Digital displays amp up the menu

Electronic menu boards offer presentation flexibility, consumer engagement

Burger King’s recently completed rollout of digital menu and marketing boards to nearly all domestic locations marked a first among large chains, but it was just one of several recent developments suggesting that the technology is gaining momentum among multiunit brands. 


In addition to Miami-based Burger King, the Tim Hortons bakery-cafe chain this month said it was on track to have digital menu and marketing boards in place at more than 3,000 Canadian locations by the end of the year, and had nearly 2,000 of its 3,326 stores in that country outfitted with the technology as of
July 1. The Oakville, Ontario-based chain said some of its 700-plus locations in the United States already have digital signage, including 99 dual-brand Cold Stone Creamery-Tim Hortons sites.
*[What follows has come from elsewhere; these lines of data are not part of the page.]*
Definition capability_manifest_capability_errors (capabilities : pydict) : list string :=
  names_error "capability manifest missing capabilities: " (missing_names CAPABILITIES (named_keys capabilities))
  ++ names_error "capability manifest has unknown capabilities: " (missing_names (named_keys capabilities) CAPABILITIES)
  ++ concat (map (fun name =>
       let value := dict_get name capabilities in
       let state := capability_state value in
       when_failed (negb (str_in state CAPABILITY_STATES)) ("capability " +:+ name +:+ " has invalid state: " +:+ repr_str state)
       ++ when_failed (reason_missing value) ("capability " +:+ name +:+ " requires a non-empty reason")) CAPABILITIES).

Definition capability_manifest_stage_errors (stages : pydict) : list string :=
  names_error "capability manifest missing evidence stages: " (missing_names EVIDENCE_STAGES (named_keys stages))
  ++ concat (map (fun stage =>
       let value := dict_get stage stages in
       let status := text_of (match value with PDict d => dict_get "status" d | _ => value end) in
       when_failed (negb (str_in status EVIDENCE_STAGE_STATUSES))
         ("evidence stage " +:+ stage +:+ " has invalid status: " +:+ repr_str status)
       ++ when_failed (reason_missing value) ("evidence stage " +:+ stage +:+ " requires a non-empty reason")) EVIDENCE_STAGES).

Definition validate_capability_manifest (payload : pydict) (connector : option string) : list string :=
  let header := capability_manifest_header_errors payload connector in
  match dict_get "capabilities" payload with
  | PDict capabilities =>
      header ++ capability_manifest_capability_errors capabilities
      ++ match dict_get "evidence_stages" payload with
         | PDict stages => capability_manifest_stage_errors stages
         | _ => ["capability manifest evidence_stages must be an object"]
         end
      ++ let constraints := dict_get "host_model_constraints" payload in
         when_failed (negb (is_none constraints) && negb (is_list constraints)) "host_model_constraints must be a list"
  | _ => header ++ ["capability manifest capabilities must be an object"]
  end.

(** [load_capability_manifest], after the file is decoded. *)
Definition load_capability_manifest (path : string) (payload : pyval) (connector : option string) : res pydict :=
  match payload with
  | PDict manifest =>
      match validate_capability_manifest manifest connector with
      | [] => Ok manifest
      | errors => Err (ContractError (py_join "; " errors))
      end
  | _ => Err (ContractError (path +:+ ": capability manifest root must be an object"))
  end.
(* ===== verification/NativeFiles.v ===== *)
(** * Sources and retained files of native operations

    Where the test sources of a connector are found (connector_context.py), the reader of
    owned files, the closed set of the sources of an operation and the reader of a bundle
    (nginx_native_operation_bundle.py), and the authority of a run
    (nginx_native_operation_authority.py).  The operating system answers as in
    [ObservationEvidence.os]: a directory descriptor is the node it was opened on, and
    what [fstat] says after an open and after the read are separate answers. *)

From S2P Require Export NativeContract.
From S2P Require Import ObservationEvidence Utf8 Catalog.
From Stdlib Require Import QArith.
#[global] Open Scope Z_scope.

(** ** Lines and words of a text *)

(** [str.splitlines]; [acc] holds the line so far in reverse. *)
Definition line_end (c : Z) : bool := Z_in c [10; 11; 12; 13; 28; 29; 30; 133; 8232; 8233].
Fixpoint text_lines (acc l : ustr) : list ustr :=
  match l with
  | [] => match acc with [] => [] | _ => [rev acc] end
  | c :: r =>
      if c =? 13 then
        rev acc :: match r with
                   | d :: r' => if d =? 10 then text_lines [] r' else text_lines [] r
                   | [] => []
                   end
      else if line_end c then rev acc :: text_lines [] r
      else text_lines (c :: acc) r
  end.
Definition text_splitlines (l : ustr) : list ustr := text_lines [] l.

Definition text_space (c : Z) : bool :=
  ((9 <=? c) && (c <=? 13)) || ((28 <=? c) && (c <=? 32)) || ((8192 <=? c) && (c <=? 8202))
  || Z_in c [133; 160; 5760; 8232; 8233; 8239; 8287; 12288].
Fixpoint text_span (p : Z -> bool) (l : ustr) : ustr * ustr :=
  match l with
  | c :: r => if p c then let (a, b) := text_span p r in (c :: a, b) else ([], l)
  | [] => ([], [])
  end.
(** [s.split(None, n)] *)
Fixpoint text_split (n : nat) (l : ustr) : list ustr :=
  match snd (text_span text_space l) with
  | [] => []
  | rest => match n with
            | O => [rest]
            | S n => let (word, rest) := text_span (fun c => negb (text_space c)) rest in word :: text_split n rest
            end
  end.

(** ** The locations of sources (connector_context.py) *)

(** The environment, [Path(s).resolve()] and its strict variant, what the file system
    answers for a path, the output of [git rev-parse] and the JSON text of a file.  The
    module keeps answers in caches; the answers of the model do not change. *)
Record context_system := {
  cx_environ : string -> string;
  cx_resolve : string -> res abs_path;
  cx_resolve_strict : string -> res abs_path;
  cx_is_dir : abs_path -> res bool;
  cx_is_file : abs_path -> res bool;
  cx_exists : abs_path -> res bool;
  cx_git : abs_path -> res ustr;
  cx_json : abs_path -> res pyval }.

Definition is_absolute_text (s : string) : bool := starts_with "/" s.
Definition REVISION : re := RCat (RTimes (RCls is_hex_lower) 40) (ROpt (RTimes (RCls is_hex_lower) 24)).

Definition _relative (v : pyval) : res string :=
  let value := py_str v in
  demand (negb (String.eqb value "" || is_absolute_text value || contains backslash value
                || existsb (fun part => str_in part [""; "."; ".."]) (py_split "/" value)))
    "test source must be a canonical relative path" ;;;
  Ok value.

Definition remove_prefix (p s : string) : string :=
  if starts_with p s then L2S (drop (String.length p) (S2L s)) else s.

Definition MIGRATED : list (string * string) :=
  [("tests", "connector_suite/modsecurity_connector_tests");
   ("ci/checks", "connector_suite/modsecurity_connector_ci/checks");
   ("ci/runtime", "connector_suite/modsecurity_connector_ci/runtime");
   ("ci/evidence", "connector_suite/modsecurity_connector_ci/evidence");
   ("ci/provisioning/cache", "connector_suite/modsecurity_connector_ci/provisioning/cache");
   ("ci/provisioning/components", "connector_suite/modsecurity_connector_ci/provisioning/components");
   ("common/rules", "connector_suite/common/rules");
   ("common/scripts", "connector_suite/common/scripts");
   ("config/testing", "connector_suite/config/testing")].
Definition _migrated_directory_path (name : string) (framework : abs_path) : option abs_path :=
  match find (fun d => String.eqb name (fst d) || starts_with (fst d +:+ "/") name) MIGRATED with
  | Some (old, new) =>
      let rest := L2S (drop_while (fun c => ord c =? 47) (drop (String.length old) (S2L name))) in
      Some (pure_join (pure_join framework new) rest)
  | None => None
  end.

Section Context.
Variable cx : context_system.

Definition _directory (value label : string) : res abs_path :=
  demand (negb (String.eqb value "")) (label +:+ " is required explicitly") ;;;
  demand (is_absolute_text value && negb (str_in ".." (pure_parts value))) (label +:+ " must be an absolute directory") ;;;
  let* resolved := cx_resolve_strict cx value in
  let* found := cx_is_dir cx resolved in
  demand found (label +:+ " must be an existing directory") ;;;
  Ok resolved.

Definition test_root : res abs_path :=
  let* root := _directory (cx_environ cx "TEST_ROOT") "TEST_ROOT" in
  let* found := cx_is_file cx (pure_join root "modsecurity_test_framework/__init__.py") in
  demand found "TEST_ROOT must identify the pinned Framework checkout" ;;;
  Ok root.

Definition _checkout (value expected_revision : string) : res abs_path :=
  let* root := _directory value "CONNECTOR_ROOT" in
  demand (fullmatch_str REVISION expected_revision) "CONNECTOR_REVISION must be an exact source revision" ;;;
  let* completed := cx_git cx root in
  demand (bool_decide (text_splitlines completed = [u (path_text root); u expected_revision]))
    "CONNECTOR_ROOT or CONNECTOR_REVISION does not match the checkout" ;;;
  let* connectors := cx_is_dir cx (pure_join root "connectors") in
  let* headers := if connectors : bool then cx_is_dir cx (pure_join root "common/include") else Ok false in
  demand headers "CONNECTOR_ROOT is not a connector product checkout" ;;;
  Ok root.

Definition connector_root : res abs_path :=
  _checkout (cx_environ cx "CONNECTOR_ROOT") (cx_environ cx "CONNECTOR_REVISION").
Few chain officials have directly tied the use of digital 
menu and marketing boards to changes in sales, and most have not shared details about how the technology may impact menu mix.


However, proponents cite its ability to simplify making changes to menu pricing, images and promotional messaging and to present attractive still or moving images of food or commercial clips. Those characteristics, they say, can simplify operations, better engage consumers and change their behavior at the point of sale, as well as help manage inventory by promoting overstocked items. 


And while publicly stated return-on-investment timelines for digital menu and marketing boards are rare, a few chains have gone on record with their findings. In a written statement last year, officials of the 307-unit McAlister’s Deli of Ridgeland, Miss., cited a 12-month break-even point for the menu-board technology tested by that fast-casual chain.



Menu labeling challenges


Some chain operators, including Cheryl Bachelder, chief executive of AFC Enterprises Inc., parent of Popeyes Louisiana Kitchen, see digital menu boards as a possible solution to the managerial and presentation headaches they expect from pending federal rules around menu labeling. Bachelder shared that opinion at the recent MUFSO Supershow conference in Dallas. 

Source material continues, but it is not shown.